**** Material supplied ****

Lemma run_calls_reliable_counts (calls : list Call) (s : Client) (k : string) :
  Forall is_subscription_call calls → wired s →
  count_of (run_calls reliable calls s).1 k = effective_calls k (count_of s k) calls.
Proof.
  intros Hcalls. revert s. induction Hcalls as [|c calls Hc _ IH]; intros s Hw; [done|].
  destruct c as [k0|k0|k0|]; try done; cbn.
  - destruct (subscribe_step s k0 Hw) as (s' & t & Heq & Hw' & Hcounts & _).
    rewrite Heq. cbn. specialize (IH s' Hw').
    destruct (run_calls reliable calls s') as [s2 t2]. cbn in *. rewrite IH. f_equal.
    unfold count_of at 1. rewrite Hcounts. destruct (decide (k0 = k)) as [->|Hne].
    + rewrite lookup_insert_eq, bool_decide_eq_true_2 by done. reflexivity.
    + rewrite lookup_insert_ne, bool_decide_eq_false_2 by done. reflexivity.
  - destruct (unsubscribe_step s k0 Hw) as (s' & t & Heq & Hw' & Hcounts & _).
    rewrite Heq. cbn. specialize (IH s' Hw').
    destruct (run_calls reliable calls s') as [s2 t2]. cbn in *. rewrite IH. f_equal.
    rewrite Hcounts. destruct (decide (k0 = k)) as [->|Hne].
    + rewrite !bool_decide_eq_true_2 by done. reflexivity.
    + rewrite (bool_decide_eq_false_2 (k = k0)) by congruence.
      rewrite (bool_decide_eq_false_2 (k0 = k)) by done. reflexivity.
Qed.
Lemma parse_items_step (fuel : nat) (s : string) :
  parse_items (S fuel) s
  = bind (parse_value fuel s)
      (fun '(v, rest) =>
         match skip_ws rest with
         | String c rest1 =>
             if (N_of_ascii c =? 93)%N then Parsed ([v], rest1)
             else if (N_of_ascii c =? 44)%N then
               bind (parse_items fuel (skip_ws rest1))
                 (fun '(vs, rest') => Parsed (v :: vs, rest'))
             else Invalid
         | EmptyString => Invalid
         end).
Proof. reflexivity. Qed.

Lemma parse_members_step (fuel : nat) (s : string) :
  parse_members (S fuel) s
  = bind (parse_string s)
      (fun '(k, rest) =>
         match skip_ws rest with
         | String c rest1 =>
             if (N_of_ascii c =? 58)%N then
               bind (parse_value fuel (skip_ws rest1))
                 (fun '(v, rest2) =>
                    match skip_ws rest2 with
                    | String c3 rest3 =>
                        if (N_of_ascii c3 =? 125)%N then Parsed ([(k, v)], rest3)
                        else if (N_of_ascii c3 =? 44)%N then
                          match skip_ws rest3 with
                          | String c4 rest4 =>
                              if (N_of_ascii c4 =? 34)%N then
                                bind (parse_members fuel rest4)
                                  (fun '(kvs, rest') =>
                                     Parsed ((k, v) :: kvs, rest'))
                              else Invalid
                          | EmptyString => Invalid
                          end
                        else Invalid
                    | EmptyString => Invalid
                    end)
             else Invalid
         | EmptyString => Invalid
         end).
Proof. reflexivity. Qed.

(** *** Objects without a repeated key *)

Lemma dict_set_fresh (k : string) (v : value) (d : list (string * value)) :
  k ∉ List.map fst d -> dict_set k v d = d ++ [(k, v)].
Proof.
  induction d as [|[k' v'] d IH]; intros H; [reflexivity|].
  simpl in *. apply not_elem_of_cons in H as [Hne Hin].
  apply String.eqb_neq in Hne. rewrite Hne. now rewrite IH.
Qed.

Lemma dict_of_pairs_from (pairs acc : list (string * value)) :
  NoDup (List.map fst (acc ++ pairs)) ->
  fold_left (fun d kv => dict_set (fst kv) (snd kv) d) pairs acc = acc ++ pairs.
Proof.
  revert acc. induction pairs as [|[k v] pairs IH]; intros acc H.
  - now rewrite app_nil_r.
  - simpl. rewrite dict_set_fresh.
    + rewrite IH; rewrite <- List.app_assoc; [reflexivity | exact H].
    + rewrite List.map_app in H. apply NoDup_app in H as (_ & H & _).
      intros Hin. apply (H k Hin). simpl. left.
Qed.

Lemma dict_of_pairs_distinct (pairs : list (string * value)) :
  NoDup (List.map fst pairs) -> dict_of_pairs pairs = pairs.
Proof. intros H. now apply (dict_of_pairs_from pairs []). Qed.

(** *** The round trip *)

Lemma value_nested_ind (P : value -> Prop) :
  P Null -> (forall b, P (Bool b)) -> (forall z, P (Int z)) ->
  (forall s, P (Str s)) ->
  (forall l, Forall P l -> P (Arr l)) ->
  (forall m, Forall (fun kv => P (snd kv)) m -> P (Obj m)) ->
  forall v, P v.
Proof.
  intros HN HB HI HS HA HO. fix IH 1. intros [|b|z|s|l|m].
  - exact HN.
  - apply HB.
  - apply HI.
  - apply HS.
  - apply HA. induction l as [|x l IHl]; constructor; [apply IH | exact IHl].
  - apply HO. induction m as [|[k x] m IHm]; constructor; [apply IH | exact IHm].
Qed.

Lemma bind_parsed {A B} (a : A) (f : A -> outcome B) : bind (Parsed a) f = f a.
Proof. reflexivity. Qed.

Lemma delimited_separated {A} (item : A -> string) (sep : string)
    (l : list A) (level : nat) (rest : string) :
  delimited (separated item ("," +:+ sep) l +:+ newline_indent level +:+ rest).
Proof. destruct l; simpl; [now right | now left]. Qed.

Lemma skip_ws_closing (level : nat) (c : ascii) (rest : string) :
  is_ws c = false ->
  skip_ws (newline_indent level +:+ String c rest) = String c rest.
Proof.
  intros H. rewrite skip_ws_newline_indent, skip_ws_cons. now rewrite H.
Qed.
(** C6, at an image that finishes loading after its subtree has left the
    document ([img.parentNode] is set, [canvas.isConnected] is false).  The
    first [render] of [setup] calls [cleanup], and [setup] goes on to create
    both observers and to add the two window listeners.  [didCleanup] is
    set, so every later [cleanup] returns at once, and no later callback
    removes them: they stay registered for ever. *)
Theorem cleanup_during_setup_leaves_registrations
    (REDUCED_MOTION ext : bool) (now : Q) (trace : list event) :
  exists s : surface,
    setup REDUCED_MOTION
      {| gl := true; ext := ext; hasParent := true; connected := false; now := now |}
    = Some s
    /\ didCleanup s = true
    /\ windowListeners s = [OnResize; OnScroll]
    /\ observing s = [Intersection; DarkMode]
    /\ cleanup s = s
    /\ windowListeners (run REDUCED_MOTION trace s) = [OnResize; OnScroll]
    /\ observing (run REDUCED_MOTION trace s) = [Intersection; DarkMode].
Proof.
  eexists. split; [reflexivity |].
  match goal with |- didCleanup ?s = true /\ _ =>
    assert (D : didCleanup s = true) by reflexivity;
    destruct (run_after_cleanup REDUCED_MOTION trace s D) as (_ & W & O)
  end.
  split; [exact D |]. split; [reflexivity |]. split; [reflexivity |].
  split; [apply cleanup_after_cleanup, D |].
  split; [rewrite W | rewrite O]; reflexivity.
Qed.

End ImageFacts.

****

Exercise prompt: Beginning at the line above that contains "Lemma dict_of_pairs_from (pairs", return each line exactly through the line that contains "delimited (separated item", and no others.

Exercise response:
Lemma dict_of_pairs_from (pairs acc : list (string * value)) :
  NoDup (List.map fst (acc ++ pairs)) ->
  fold_left (fun d kv => dict_set (fst kv) (snd kv) d) pairs acc = acc ++ pairs.
Proof.
  revert acc. induction pairs as [|[k v] pairs IH]; intros acc H.
  - now rewrite app_nil_r.
  - simpl. rewrite dict_set_fresh.
    + rewrite IH; rewrite <- List.app_assoc; [reflexivity | exact H].
    + rewrite List.map_app in H. apply NoDup_app in H as (_ & H & _).
      intros Hin. apply (H k Hin). simpl. left.
Qed.

Lemma dict_of_pairs_distinct (pairs : list (string * value)) :
  NoDup (List.map fst pairs) -> dict_of_pairs pairs = pairs.
Proof. intros H. now apply (dict_of_pairs_from pairs []). Qed.

(** *** The round trip *)

Lemma value_nested_ind (P : value -> Prop) :
  P Null -> (forall b, P (Bool b)) -> (forall z, P (Int z)) ->
  (forall s, P (Str s)) ->
  (forall l, Forall P l -> P (Arr l)) ->
  (forall m, Forall (fun kv => P (snd kv)) m -> P (Obj m)) ->
  forall v, P v.
Proof.
  intros HN HB HI HS HA HO. fix IH 1. intros [|b|z|s|l|m].
  - exact HN.
  - apply HB.
  - apply HI.
  - apply HS.
  - apply HA. induction l as [|x l IHl]; constructor; [apply IH | exact IHl].
  - apply HO. induction m as [|[k x] m IHm]; constructor; [apply IH | exact IHm].
Qed.

Lemma bind_parsed {A B} (a : A) (f : A -> outcome B) : bind (Parsed a) f = f a.
Proof. reflexivity. Qed.

Lemma delimited_separated {A} (item : A -> string) (sep : string)
    (l : list A) (level : nat) (rest : string) :
  delimited (separated item ("," +:+ sep) l +:+ newline_indent level +:+ rest).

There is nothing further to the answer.